November 20, 2009

Anna Krylova (Duke University)

Bonded by Combat:
Soviet Women and Men Sharing Violence, Authority, and Romance in Mechanized Warfare, 1942-1945

In this paper, Soviet wartime diaries and letters home, frontline publications and handwritten newspapers, military documentation and postwar recollections take us to the trenches and airfields where, starting in 1942, young women pilots, air gunners, snipers, field antiaircraft and artillery fighters, and junior commanders began to show and share their knowledge of specialized and mechanized warfare. To draw from this mass of experiences, a complete list of combat arrangements and situations that nurtured intergender bonds of comradeship would be an unmanageable task. Such a list would be virtually endless, reflecting the deeply complex structures of modern combat. The structural impossibility of fighting in isolation—either as a woman commander in charge of a men's platoon or as part of a women's sniper company or air regiment joining a larger male formation—forms the main contextual terrain of this paper.

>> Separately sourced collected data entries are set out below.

(* ===== verification/Redux.v ===== *)
(** The Redux store of the bundle (client/docs/swagger-ui/swagger-ui-bundle.js,
    lines 9819-9910, 9937-9948, 23110-23160 and 23230-23241): subscriptions
    and dispatch with the two listener arrays that may be one and the same
    object, [compose], and the two [combineReducers]. *)

From stdpp Require Import base list list_numbers numbers strings gmap.
From Stdlib Require Import ZArith Lia.
From S2P Require Import Prelude ImmHash ImmMap ImmMapOk.
Import ImmHash ImmMap ImmMapOk.

Module Redux.

Section store.
Context {St P L : Type} `{EqDecision L}.

(** An action object. *)
Record action := Action { plain : bool; type : option (list Z); payload : option P }.
Definition INIT : list Z := js "@@redux/INIT".
Definition init_action : action := Action true (Some INIT) None.

Definition reducer : Type := St -> action -> result St.

(** The variables of a store: the reducer [s], the state [l], the arrays
    allocated so far, which of them [c] and [f] are, the flag [p], and for
    each subscription its listener and its flag [t]. *)
Record store := Store {
  currentReducer : reducer;
  currentState : St;
  arrays : list (list L);
  currentListeners : nat;
  nextListeners : nat;
  isDispatching : bool;
  subscriptions : list (L * bool)
}.

Definition array (st : store) (r : nat) : list L := default [] (arrays st !! r).

Definition set_arrays (st : store) (a : list (list L)) (f : nat) : store :=
  Store (currentReducer st) (currentState st) a (currentListeners st) f (isDispatching st) (subscriptions st).

(** [d()]: copy the array when [c] and [f] are the same. *)
Definition ensureCanMutateNextListeners (st : store) : store :=
  if (nextListeners st =? currentListeners st)%nat
  then set_arrays st (arrays st ++ [array st (currentListeners st)]) (length (arrays st))
  else st.

Definition write_next (st : store) (l : list L) : store :=
  set_arrays st (<[nextListeners st := l]> (arrays st)) (nextListeners st).

(** [v(e)]: the subscription is known by its number. *)
Definition subscribe (st : store) (e : L) : store :=
  let st := ensureCanMutateNextListeners st in
  let st := write_next st (array st (nextListeners st) ++ [e]) in
  Store (currentReducer st) (currentState st) (arrays st) (currentListeners st) (nextListeners st) (isDispatching st)
    (subscriptions st ++ [(e, true)]).

(** [f.indexOf(e)], -1 when there is none. *)
Fixpoint index_of (l : list L) (e : L) : Z :=
  match l with
  | [] => -1
  | x :: l => if decide (x = e) then 0 else let n := index_of l e in if n =? -1 then -1 else n + 1
  end.

(** [f.splice(n, 1)]: a negative [n] counts from the end. *)
Definition splice_1 (l : list L) (n : Z) : list L :=
  let n := if n <? 0 then Z.max 0 (len l + n) else n in
  delete (Z.to_nat n) l.

(** The function returned by [v]. *)
Definition unsubscribe (st : store) (k : nat) : store :=
  match subscriptions st !! k with
  | Some (e, true) =>
      let st := ensureCanMutateNextListeners st in
      let n := index_of (array st (nextListeners st)) e in
      let st := write_next st (splice_1 (array st (nextListeners st)) n) in
      Store (currentReducer st) (currentState st) (arrays st) (currentListeners st) (nextListeners st) (isDispatching st)
        (<[k := (e, false)]> (subscriptions st))
  | _ => st
  end.

(** [m(e)] up to the notification: the checks, the reducer and [c = f]. *)
Definition begin_dispatch (st : store) (e : action) : result store :=
  if negb (plain e) then
    Throw (PlainError (js "Actions must be plain objects. Use custom middleware for async actions."))
  else match type e with
  | None => Throw (PlainError (js "Actions may not have an undefined " ++ 34 :: js "type" ++ 34 :: js " property. Have you misspelled a constant?"))
  | Some _ =>
      if isDispatching st then Throw (PlainError (js "Reducers may not dispatch actions."))
      else
        let! l := currentReducer st (currentState st) e in
        Ok (Store (currentReducer st) l (arrays st) (nextListeners st) (nextListeners st) false (subscriptions st))
  end.

(** What comes of a call: the listeners called, the store after it, and whether
    it threw. *)
Record outcome := Outcome { called : list L; after : store; thrown : result unit }.

(** The loop over the array [t]; the call of a listener changes the store and may
    throw, which ends the loop. [None] when [fuel] is used up. *)
Fixpoint notify_loop (notify : L -> store -> store * result unit) (fuel : nat) (t n : nat) (st : store) : option outcome :=
  match fuel with
  | O => None
  | S fuel =>
      match array st t !! n with
      | Some o =>
          match notify o st with
          | (st, Ok _) =>
              match notify_loop notify fuel t (S n) st with
              | Some r => Some (Outcome (o :: called r) (after r) (thrown r))
              | None => None
              end
          | (st, Throw x) => Some (Outcome [o] st (Throw x))
          end
      | None => Some (Outcome [] st (Ok tt))
      end
  end.

(** [m(e)], with what each listener does. *)
Definition dispatch (notify : L -> store -> store * result unit) (fuel : nat) (st : store) (e : action) : option outcome :=
  match begin_dispatch st e with
  | Ok st => notify_loop notify fuel (currentListeners st) 0 st
  | Throw x => Some (Outcome [] st (Throw x))
  end.

Definition set_reducer (st : store) (e : reducer) : store :=
  Store e (currentState st) (arrays st) (currentListeners st) (nextListeners st) (isDispatching st) (subscriptions st).

(** [replaceReducer] *)
Definition replaceReducer (notify : L -> store -> store * result unit) (fuel : nat) (st : store) (e : reducer) :=
  dispatch notify fuel (set_reducer st e) init_action.

(** [createStore(t, n)] *)
Definition createStore (t : reducer) (n : St) : result store :=
  begin_dispatch (Store t n [[]] 0 0 false []) init_action.

(** ** What the calls do to the arrays *)

(** Everything a listener can do to the store goes through its methods; the
    notification of a nested dispatch consists of further such steps. *)
Inductive api_step : store -> store -> Prop :=
  | api_subscribe st e : api_step st (subscribe st e)
  | api_unsubscribe st k : api_step st (unsubscribe st k)
  | api_dispatch st st' a : begin_dispatch st a = Ok st' -> api_step st st'
  | api_replace st r : api_step st (set_reducer st r).

Definition api : relation store := rtc api_step.

(** The listeners of the subscriptions not yet cancelled. *)
Definition active (st : store) : list L := fst <$> filter (λ p, snd p = true) (subscriptions st).

(** The invariant of a store: [c] and [f] are arrays, and the listeners in [f]
    are those of the active subscriptions. *)
Definition store_ok (st : store) : Prop :=
  (currentListeners st < length (arrays st))%nat /\ (nextListeners st < length (arrays st))%nat /\
  array st (nextListeners st) ≡ₚ active st /\ isDispatching st = false.

(** The array [t] is not one that will be written. *)
Definition frozen (t : nat) (st : store) : Prop :=
  (t < length (arrays st))%nat /\ (nextListeners st = t -> currentListeners st = t).

Lemma array_write_ne st l t : t <> nextListeners st -> array (write_next st l) t = array st t.
Proof. intros Hn. unfold array, write_next. cbn. by rewrite list_lookup_insert_ne. Qed.

Lemma array_write_eq st l : (nextListeners st < length (arrays st))%nat ->
  array (write_next st l) (nextListeners st) = l.
Proof. intros Hl. unfold array, write_next. cbn. by rewrite list_lookup_insert_eq. Qed.

Lemma ensure_ok st : store_ok st ->
  let st' := ensureCanMutateNextListeners st in
  store_ok st' /\ nextListeners st' <> currentListeners st' /\ subscriptions st' = subscriptions st /\
  currentListeners st' = currentListeners st /\ array st' (nextListeners st') = array st (nextListeners st) /\
  (∀ t, frozen t st -> frozen t st' /\ array st' t = array st t /\ nextListeners st' <> t).
Proof.
  intros (Hc & Hn & Hp & Hd). unfold ensureCanMutateNextListeners.
  destruct (Nat.eqb_spec (nextListeners st) (currentListeners st)) as [E|E].
  - assert (Ea : array (set_arrays st (arrays st ++ [array st (currentListeners st)]) (length (arrays st))) (length (arrays st))
                 = array st (nextListeners st)).
    { unfold array at 1. cbn. rewrite lookup_app_r, Nat.sub_diag by lia. cbn. by rewrite E. }
    cbn zeta. split_and!; cbn; try done; try lia.
    + unfold store_ok. cbn. rewrite length_app. cbn. split_and!; [lia|lia| |done]. by rewrite Ea.
    + intros t [Ht Hf]. unfold frozen, array. cbn. rewrite length_app, lookup_app_l by done. cbn.
      split_and!; [lia|intros; lia|done|lia].
  - cbn zeta. split_and!; try done. intros t [Ht Hf]. split_and!; try done. intros <-. by specialize (Hf eq_refl).
Qed.

Lemma subscribe_frozen st e t : store_ok st -> frozen t st ->
  frozen t (subscribe st e) /\ array (subscribe st e) t = array st t.
Proof.
  intros Hok Hf. destruct (ensure_ok st Hok) as ((Hc & Hn & _) & Hne & _ & _ & _ & Hfr).
  destruct (Hfr t Hf) as ([Ht Hf'] & Ea & Hnt). unfold subscribe.
  set (st' := ensureCanMutateNextListeners st) in *. split.
  - split; cbn; [by rewrite length_insert|done].
  - rewrite <- Ea. by apply array_write_ne.
Qed.

Lemma subscribe_ok st e : store_ok st -> store_ok (subscribe st e).
Proof.
  intros Hok. destruct (ensure_ok st Hok) as ((Hc & Hn & Hp & Hd) & Hne & Hs & _ & _ & _).
  unfold subscribe. set (st' := ensureCanMutateNextListeners st) in *. unfold store_ok. cbn. rewrite !length_insert.
  split_and!; [done|done| |done].
  change (array (write_next st' (array st' (nextListeners st') ++ [e])) (nextListeners st')
          ≡ₚ fst <$> filter (λ p, snd p = true) (subscriptions st' ++ [(e, true)])).
  rewrite array_write_eq by done. rewrite filter_app, fmap_app, Hp. done.
Qed.

(** Removing the first occurrence. *)
Lemma array_index_of_found (l : list L) e : e ∈ l -> 0 <= index_of l e /\ l !! Z.to_nat (index_of l e) = Some e.
Proof.
  induction l as [|x l IH]; [by intros ?%not_elem_of_nil|]. cbn [index_of]. intros He.
  destruct (decide (x = e)) as [->|Hne]; [done|]. apply elem_of_cons in He as [->|He]; [done|].
  destruct (IH He) as [H0 Hl]. destruct (Z.eqb_spec (index_of l e) (-1)); [lia|]. split; [lia|].
  replace (Z.to_nat (index_of l e + 1)) with (S (Z.to_nat (index_of l e))) by lia. done.
Qed.

Lemma splice_found (l : list L) e : e ∈ l -> l ≡ₚ e :: splice_1 l (index_of l e).
Proof.
  intros He. destruct (array_index_of_found l e He) as [H0 Hl]. unfold splice_1.
  destruct (Z.ltb_spec (index_of l e) 0); [lia|]. by apply delete_Permutation.
Qed.

Lemma active_remove (subs : list (L * bool)) k e : subs !! k = Some (e, true) ->
  fst <$> filter (λ p, snd p = true) subs ≡ₚ e :: (fst <$> filter (λ p, snd p = true) (<[k := (e, false)]> subs)).
Proof.
  intros E. rewrite insert_take_drop by (by eapply lookup_lt_Some). rewrite <- (take_drop_middle subs k _ E) at 1.
  rewrite !filter_app, !filter_cons_True, !filter_cons_False, !fmap_app by done. cbn. symmetry. apply Permutation_middle.
Qed.

Lemma unsubscribe_ok st k : store_ok st -> store_ok (unsubscribe st k).
Proof.
  intros Hok. unfold unsubscribe. destruct (subscriptions st !! k) as [[e []]|] eqn:E; [|done..].
  destruct (ensure_ok st Hok) as ((Hc & Hn & Hp & Hd) & Hne & Hs & _ & _ & _).
  set (st' := ensureCanMutateNextListeners st) in *. rewrite <- Hs in E. unfold store_ok. cbn. rewrite !length_insert.
  split_and!; [done|done| |done]. set (l := array st' (nextListeners st')) in *.
  change (array (write_next st' (splice_1 l (index_of l e))) (nextListeners st')
          ≡ₚ fst <$> filter (λ p, snd p = true) (<[k := (e, false)]> (subscriptions st'))).
  rewrite array_write_eq by done. assert (A := active_remove _ _ _ E). unfold active in Hp. rewrite A in Hp.
  assert (He : e ∈ l) by (rewrite Hp; left). rewrite (splice_found l e He) in Hp. by apply Permutation_cons_inv in Hp.
Qed.

Lemma unsubscribe_frozen st k t : store_ok st -> frozen t st ->
  frozen t (unsubscribe st k) /\ array (unsubscribe st k) t = array st t.
Proof.
  intros Hok Hf. unfold unsubscribe. destruct (subscriptions st !! k) as [[e []]|]; [|done..].
  destruct (ensure_ok st Hok) as ((Hc & Hn & _) & Hne & _ & _ & _ & Hfr).
  destruct (Hfr t Hf) as ([Ht Hf'] & Ea & Hnt). set (st' := ensureCanMutateNextListeners st) in *. split.
  - split; cbn; [by rewrite length_insert|done].
  - rewrite <- Ea. by apply array_write_ne.
Qed.

Lemma begin_dispatch_Ok st a st' : begin_dispatch st a = Ok st' ->
  ∃ l, currentReducer st (currentState st) a = Ok l /\
    st' = Store (currentReducer st) l (arrays st) (nextListeners st) (nextListeners st) false (subscriptions st).
Proof.
  unfold begin_dispatch. destruct (plain a); [|done]. destruct (type a) as [ty|]; [|done]. destruct (isDispatching st); [done|].
  cbn. destruct (currentReducer st (currentState st) a) as [l|]; [|done]. cbn. intros [= <-]. by exists l.
Qed.

Lemma api_step_ok st st' : api_step st st' -> store_ok st ->
  store_ok st' /\ ∀ t, frozen t st -> frozen t st' /\ array st' t = array st t.
Proof.
  intros Hs Hok. destruct Hs as [st e|st k|st st' a Hb|st r].
  - split; [by apply subscribe_ok|]. intros t Ht. by apply subscribe_frozen.
  - split; [by apply unsubscribe_ok|]. intros t Ht. by apply unsubscribe_frozen.
  - apply begin_dispatch_Ok in Hb as (l & _ & ->). destruct Hok as (Hc & Hn & Hp & Hd). split; [done|].
    intros t [Ht Hf]. split; [|done]. split; [done|]. done.
  - split; [done|]. intros t Ht. done.
Qed.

Anna Krylova is Hunt Assistant Professor of Modern Russian History at Duke University. Her research focuses on twentieth-century Russian gender and cultural history, World War II and mechanization of warfare, and problematics of historical interpretation.  She has published articles in The Journal of Modern History, Slavic Review, and Kritika: Explorations in Russian and Eurasian History.  Her book Soviet Women in Combat: A History of Violence on the Eastern Front is forthcoming from Cambridge University Press.

Co-sponsored by the Triangle Institute for Security Studies .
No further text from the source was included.